In the case of sample No. 5, the calculated value of manganese equivalent is somewhat lower than that of manganese equivalent which can form martensite at room temperature under low cooling rate because no silicon is added to steel. Therefore, in this case, as in the case of Sample No. 4, the composite tissue steel is not formed at room temperature, and the press workability deteriorates.

In the case of Sample Nos. 6 and 7, manganese, silicon and phosphorus were added to form martensite at room temperature, but low cooling below -40 ℃ / sec because solid boron, which is a metamorphic inhibitor, does not exist in steel. Under speed, it is difficult to form composite tissue steel at room temperature.

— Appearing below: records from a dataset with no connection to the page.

(** ** Hexadecimal round trip *)

Lemma hex_pairs_from_byte b r :
  in_u8 b -> hex_pairs (gsm_hex_from_byte b ++ r) =
             match hex_pairs r with Some l => Some (b :: l) | None => None end.
Proof.
  intros Hb. assert (H : gsm_hex2_to_byte (arr hexdigits (Z.land (Z.shiftr b 4) 15))
                           (arr hexdigits (Z.land b 15)) = b).
  { apply Z.eqb_eq. revert b Hb.
    apply (below_forall 256 (fun b => gsm_hex2_to_byte (arr hexdigits (Z.land (Z.shiftr b 4) 15))
             (arr hexdigits (Z.land b 15)) =? b)). vm_compute. reflexivity. }
  cbn [gsm_hex_from_byte app hex_pairs]. rewrite H. rewrite (proj2 (Z.ltb_ge b 0)) by lia.
  by rewrite uwrap_small by (simpl; lia).
Qed.

Lemma hex_pairs_from_bytes l :
  Forall (fun b => in_u8 b) l -> hex_pairs (gsm_hex_from_bytes l) = Some l.
Proof.
  unfold gsm_hex_from_bytes. induction 1 as [|b l Hb Hl IH]; [done|].
  cbn [map concat]. by rewrite hex_pairs_from_byte, IH.
Qed.

Lemma length_hex_from_bytes l : length (gsm_hex_from_bytes l) = (2 * length l)%nat.
Proof. unfold gsm_hex_from_bytes. induction l as [|b l IH]; [done|]. cbn [map concat]. rewrite length_app, IH. simpl. lia. Qed.

(** ** UTF-8 round trip *)

(** A continuation byte carrying six bits, and the lead bytes. *)
Lemma cont_byte y : 0 <= y < 64 ->
  Z.land (u8 (Z.lor 0x80 y)) 0xc0 = 0x80 /\ Z.land (u8 (Z.lor 0x80 y)) 0x3f = y.
Proof.
  intros Hy. rewrite <- !Z.eqb_eq, <- andb_true_iff. revert y Hy.
  apply (below_forall 64 (fun y => (Z.land (u8 (Z.lor 0x80 y)) 0xc0 =? 0x80) &&
    (Z.land (u8 (Z.lor 0x80 y)) 0x3f =? y))). vm_compute. reflexivity.
Qed.

Lemma lead_byte2 x : 0 <= x < 32 -> let b := u8 (Z.lor 0xc0 x) in
  (128 <=? b) = true /\ (Z.land b 0xe0 =? 0xc0) = true /\ Z.land b 0x1f = x.
Proof.
  intros Hx b. rewrite <- Z.eqb_eq, <- !andb_true_iff. revert x Hx b.
  apply (below_forall 32 (fun x => let b := u8 (Z.lor 0xc0 x) in
    (128 <=? b) && ((Z.land b 0xe0 =? 0xc0) && (Z.land b 0x1f =? x)))). vm_compute. reflexivity.
Qed.

Lemma lead_byte3 x : 0 <= x < 16 -> let b := u8 (Z.lor 0xe0 x) in
  (128 <=? b) = true /\ (Z.land b 0xe0 =? 0xc0) = false /\ (Z.land b 0xf0 =? 0xe0) = true /\
  Z.land b 0x0f = x.
Proof.
  intros Hx b. rewrite <- Z.eqb_eq, <- negb_true_iff, <- !andb_true_iff. revert x Hx b.
  apply (below_forall 16 (fun x => let b := u8 (Z.lor 0xe0 x) in
    (128 <=? b) && (negb (Z.land b 0xe0 =? 0xc0) && ((Z.land b 0xf0 =? 0xe0) && (Z.land b 0x0f =? x))))).
  vm_compute. reflexivity.
Qed.

Lemma lead_byte4 x : 0 <= x < 8 -> let b := u8 (Z.lor 0xf0 x) in
  (128 <=? b) = true /\ (Z.land b 0xe0 =? 0xc0) = false /\ (Z.land b 0xf0 =? 0xe0) = false /\
  (Z.land b 0xf8 =? 0xf0) = true /\ Z.land b 0x07 = x.
Proof.
  intros Hx b. rewrite <- Z.eqb_eq, <- !negb_true_iff, <- !andb_true_iff. revert x Hx b.
  apply (below_forall 8 (fun x => let b := u8 (Z.lor 0xf0 x) in
    (128 <=? b) && (negb (Z.land b 0xe0 =? 0xc0) && (negb (Z.land b 0xf0 =? 0xe0) &&
     ((Z.land b 0xf8 =? 0xf0) && (Z.land b 0x07 =? x)))))).
  vm_compute. reflexivity.
Qed.

(** A string that does not continue a character. *)
Definition no_continuation (p : list Z) : Prop :=
  match p with [] => True | x :: _ => Z.land x 0xc0 <> 0x80 end.

Lemma utf8_continue_stop c p : no_continuation p -> utf8_continue c p = (c, p).
Proof. destruct p as [|x p]; simpl; [done|]. intros H. by rewrite (proj2 (Z.eqb_neq _ _)). Qed.

Lemma utf8_continue_step c y p :
  0 <= y < 64 -> 0 <= c < 32768 ->
  utf8_continue c (u8 (Z.lor 0x80 y) :: p) = utf8_continue (c * 64 + y) p.
Proof.
  intros Hy Hc. destruct (cont_byte y Hy) as [H1 H2]. cbn [utf8_continue]. rewrite H1, H2, Z.eqb_refl.
  rewrite Z.shiftl_mul_pow2, (lor_low 6) by (try apply Z.mod_mul; lia).
  rewrite swrap_small; [done|lia|]. simpl. lia.
Qed.

Lemma land_3f y : Z.land y 0x3f = y mod 64.
Proof. change 0x3f with (Z.ones 6). by rewrite Z.land_ones by lia. Qed.

Lemma utf8_next_write v rest :
  0 <= v < 0x200000 -> no_continuation rest -> utf8_next (utf8_write v ++ rest) = (v, rest).
Proof.
  intros Hv Hr. unfold utf8_write.
  destruct (Z.ltb_spec v 128) as [H1|H1].
  { cbn [app utf8_next]. rewrite uwrap_small by (simpl; lia). by rewrite (proj2 (Z.leb_gt 128 v)) by lia. }
  rewrite !land_3f, !Z.shiftr_div_pow2 by lia.
  change (2 ^ 6) with 64. change (2 ^ 12) with 4096. change (2 ^ 18) with 262144.
  destruct (Z.ltb_spec v 0x800) as [H2|H2].
  { cbn [app utf8_next]. destruct (lead_byte2 (v / 64)) as (-> & -> & ->);
      [Z.to_euclidean_division_equations; lia|].
    rewrite utf8_continue_step, utf8_continue_stop by (try done; Z.to_euclidean_division_equations; lia).
    f_equal. Z.to_euclidean_division_equations; lia. }
  destruct (Z.ltb_spec v 0x10000) as [H3|H3].
  { cbn [app utf8_next]. destruct (lead_byte3 (v / 4096)) as (-> & -> & -> & ->);
      [Z.to_euclidean_division_equations; lia|].
    rewrite !utf8_continue_step, utf8_continue_stop by (try done; Z.to_euclidean_division_equations; lia).
    f_equal. Z.to_euclidean_division_equations; lia. }
  change 0x7 with (Z.ones 3). rewrite Z.land_ones by lia. change (2 ^ 3) with 8.
  cbn [app utf8_next]. destruct (lead_byte4 ((v / 262144) mod 8)) as (-> & -> & -> & _ & ->);
    [Z.to_euclidean_division_equations; lia|].
  rewrite !utf8_continue_step, utf8_continue_stop by (try done; Z.to_euclidean_division_equations; lia).
  f_equal. Z.to_euclidean_division_equations; lia.
Qed.

Lemma utf8_write_lead v r : 0 <= v < 0x200000 -> no_continuation (utf8_write v ++ r).
Proof.
  intros Hv. unfold utf8_write. destruct (Z.ltb_spec v 128).
  { cbn [app no_continuation]. rewrite <- Z.eqb_neq. apply negb_true_iff.
    apply (below_forall 128 (fun v => negb (Z.land (u8 v) 0xc0 =? 0x80)));
      [vm_compute; reflexivity|simpl; lia]. }
  assert (Hlead : forall x, 0 <= x < 64 -> Z.land (u8 (Z.lor 0xc0 x)) 0xc0 <> 0x80).
  { intros x Hx. rewrite <- Z.eqb_neq. apply negb_true_iff.
    apply (below_forall 64 (fun x => negb (Z.land (u8 (Z.lor 0xc0 x)) 0xc0 =? 0x80)));
      [vm_compute; reflexivity|done]. }
  change 0x7 with (Z.ones 3). rewrite Z.land_ones, !Z.shiftr_div_pow2 by lia.
  destruct (Z.ltb_spec v 0x800); [|destruct (Z.ltb_spec v 0x10000)]; cbn [app no_continuation].
  - apply Hlead. change (2 ^ 6) with 64. Z.to_euclidean_division_equations; lia.
  - replace (Z.lor 0xe0 (v / 2 ^ 12)) with (Z.lor 0xc0 (Z.lor 0x20 (v / 2 ^ 12))) by (by rewrite Z.lor_assoc).
    apply Hlead. apply (lor_bound 6); [lia|simpl; lia|]. change (2 ^ 12) with 4096.
    change (2 ^ 6) with 64. Z.to_euclidean_division_equations; lia.
  - set (y := (v / 2 ^ 18) mod 2 ^ 3).
    replace (Z.lor 0xf0 y) with (Z.lor 0xc0 (Z.lor 0x30 y)) by (by rewrite Z.lor_assoc).
    apply Hlead. apply (lor_bound 6); [lia|simpl; lia|]. pose proof (Z.mod_pos_bound (v / 2 ^ 18) 8).
    unfold y. change (2 ^ 3) with 8. change (2 ^ 6) with 64. lia.
Qed.

Lemma utf8_write_cons v : exists b r, utf8_write v = b :: r.
Proof. unfold utf8_write. repeat case_match; eauto. Qed.

Abbreviation unichar v := (0 <= v < 0x200000).

Lemma no_continuation_chars vs : Forall (fun v => unichar v) vs ->
  no_continuation (concat (map utf8_write vs)).
Proof. intros [|v vs' Hv _]; [exact I|]. by apply utf8_write_lead. Qed.

Lemma utf8_chars_write vs fuel :
  (length vs <= fuel)%nat -> Forall (fun v => unichar v) vs ->
  utf8_chars fuel (concat (map utf8_write vs)) = vs.
Proof.
  revert fuel. induction vs as [|v vs IH]; intros fuel Hf Hv; [by destruct fuel|].
  inversion Hv as [|? ? Hv1 Hvs]; subst. destruct fuel as [|fuel]; [simpl in Hf; lia|].
  cbn [map concat]. pose proof (utf8_next_write v (concat (map utf8_write vs)) Hv1
    (no_continuation_chars vs Hvs)) as E.
  destruct (utf8_write_cons v) as (b & r & Hw). rewrite Hw in *. cbn [app utf8_chars] in *. rewrite E.
  rewrite (proj2 (Z.ltb_ge v 0)) by lia. f_equal. apply IH; [simpl in Hf; lia|done].
Qed.

Lemma utf8_decode_write vs :
  Forall (fun v => unichar v) vs -> utf8_decode (concat (map utf8_write vs)) = vs.
Proof.
  intros Hv. apply utf8_chars_write; [|done]. clear Hv.
  induction vs as [|v vs IH]; simpl; [lia|]. rewrite length_app.
  destruct (utf8_write_cons v) as (b & r & ->). simpl. lia.
Qed.

(** ** Packing septets *)

(** The number whose base-256 digits are the bytes. *)
Fixpoint le_num (l : list Z) : Z :=
  match l with [] => 0 | b :: l' => b + 256 * le_num l' end.

(** The number whose base-128 digits are the septets. *)
Fixpoint septet_num (l : list Z) : Z :=
  match l with [] => 0 | s :: l' => s + 128 * septet_num l' end.

Abbreviation septet s := (0 <= s < 128).

Lemma le_num_app l1 l2 : le_num (l1 ++ l2) = le_num l1 + 256 ^ Z.of_nat (length l1) * le_num l2.
Proof.
  induction l1 as [|b l1 IH]; cbn [app le_num length]; [lia|].
  rewrite IH, Nat2Z.inj_succ, Z.pow_succ_r by lia. ring.
Qed.

Lemma le_num_bound l : Forall (fun b => in_u8 b) l -> 0 <= le_num l < 256 ^ Z.of_nat (length l).
Proof.
  induction 1 as [|b l Hb Hl IH]; cbn [le_num length]; [lia|].
  rewrite Nat2Z.inj_succ, Z.pow_succ_r by lia. lia.
Qed.

(** The writer holds the digits written so far: [v] is the number of all bits
    stored, [k] their count. *)
Definition bw_holds (w : BWriterRec) (v k : Z) : Prop :=
  Forall (fun b => in_u8 b) (bw_out w) /\ 0 <= bits w < 8 /\ 0 <= pad w < 2 ^ bits w /\
  8 * Z.of_nat (length (bw_out w)) + bits w = k /\
  le_num (bw_out w) + 256 ^ Z.of_nat (length (bw_out w)) * pad w = v.

Lemma pow256 n : 0 <= n -> 256 ^ n = 2 ^ (8 * n).
Proof. intros. change 256 with (2 ^ 8). by rewrite <- Z.pow_mul_r by lia. Qed.

Lemma bwriter_add7_holds w v k s :
  bw_holds w v k -> septet s -> bw_holds (bwriter_add7 w s) (v + 2 ^ k * s) (k + 7).
Proof.
  intros (Hout & Hb & Hp & Hk & Hv) Hs. unfold bwriter_add7.
  assert (Hpow : 2 ^ (bits w + 7) = 2 ^ bits w * 128) by (rewrite Z.pow_add_r by lia; done).
  assert (Hpb : 1 <= 2 ^ bits w <= 128).
  { split; [pose proof (Z.pow_pos_nonneg 2 (bits w)); lia|].
    change 128 with (2 ^ 7). apply Z.pow_le_mono_r; lia. }
  rewrite (uwrap_small 32) by (rewrite Z.shiftl_mul_pow2 by lia; simpl; nia).
  rewrite Z.lor_comm, (lor_low (bits w)), Z.shiftl_mul_pow2 by
    (try lia; rewrite Z.shiftl_mul_pow2 by lia; apply Z.mod_mul; lia).
  set (pad1 := s * 2 ^ bits w + pad w).
  assert (Hpad1 : 0 <= pad1 < 2 ^ (bits w + 7)) by (unfold pad1; nia).
  assert (Hkv : v + 2 ^ k * s = le_num (bw_out w) + 256 ^ Z.of_nat (length (bw_out w)) * pad1).
  { unfold pad1. rewrite <- Hv, <- Hk, Z.pow_add_r, <- pow256 by lia. ring. }
  destruct (Z.leb_spec 8 (bits w + 7)) as [H8|H8]; unfold bw_holds; cbn [bw_out bits pad].
  - split; [apply Forall_app; split; [done|]; repeat constructor; apply uwrap_range; lia|].
    split; [lia|]. rewrite Z.shiftr_div_pow2 by lia. change (2 ^ 8) with 256. split.
    + split; [apply Z.div_pos; lia|]. apply Z.div_lt_upper_bound; [lia|].
      change 256 with (2 ^ 8). rewrite <- Z.pow_add_r by lia.
      replace (8 + (bits w + 7 - 8)) with (bits w + 7) by lia. apply Hpad1.
    + rewrite length_app. cbn [length]. split; [lia|].
      rewrite le_num_app. cbn [le_num]. rewrite Hkv, Nat2Z.inj_add, Z.pow_add_r by lia.
      unfold uwrap. change (2 ^ 8) with 256. change (256 ^ Z.of_nat 1) with 256.
      pose proof (Z.div_mod pad1 256 ltac:(lia)) as Hdm. rewrite Hdm at 3. ring.
  - split; [done|]. split; [lia|]. split; [done|]. split; [lia|]. done.
Qed.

Therefore, the tensile strength of the room temperature material is as high as 50kgf / ㎜ but the elongation is not high. In addition, the yield point elongation is shown, and the yield ratio is relatively high at about 0.7, so that the shape freezing property during the press working is relatively bad.

The present invention as described above by controlling the addition amount and the addition ratio of manganese, silicon, boron, etc. to the low-carbon aluminum-kilted steel to produce a composite high-strength cold-rolled steel sheet, there is no yield point stretching phenomenon showing a discontinuous yielding behavior in cold-rolled steel sheet It has a low yield ratio, which is excellent in press workability, and can be used as a steel sheet of a product that requires high processability such as interior and exterior of automotive materials, and can be used for parts requiring high strength, such as reinforcing materials for automotive steel sheets.

Claims (1)

In manufacturing high strength cold rolled steel sheet with excellent workability and no cracking during press working, carbon by weight 0.05 ~ 0.1%, nitrogen 0.005% or less, sulfur 0.02%, manganese 1.2 ~ 1.7%, silicon 0.2 ~ 0.6%, aluminum Add 0.03 ~ 0.06%, boron 0.0030 ~ 0.0080%, adjust manganese equivalent to 1.72% or more, and homogenize aluminum-killed steel containing elements inevitably contained in steel production at 1100 ~ 1250 ℃, then finish hot The rolling temperature is set at 900 to 930 ° C, which is directly above the Ar3 transformation point, and the hot rolled winding is performed at a temperature range of 600 to 700 ° C, followed by rolling at a cold reduction rate of 40 to 80%, and annealing at 800 to 850 ° C. A method of manufacturing a low alloy composite tissue type high strength cold rolled steel sheet having excellent press formability, characterized by performing continuous annealing, and performing continuous annealing to produce a composite steel even at a cooling rate of -40 ° C / sec or less.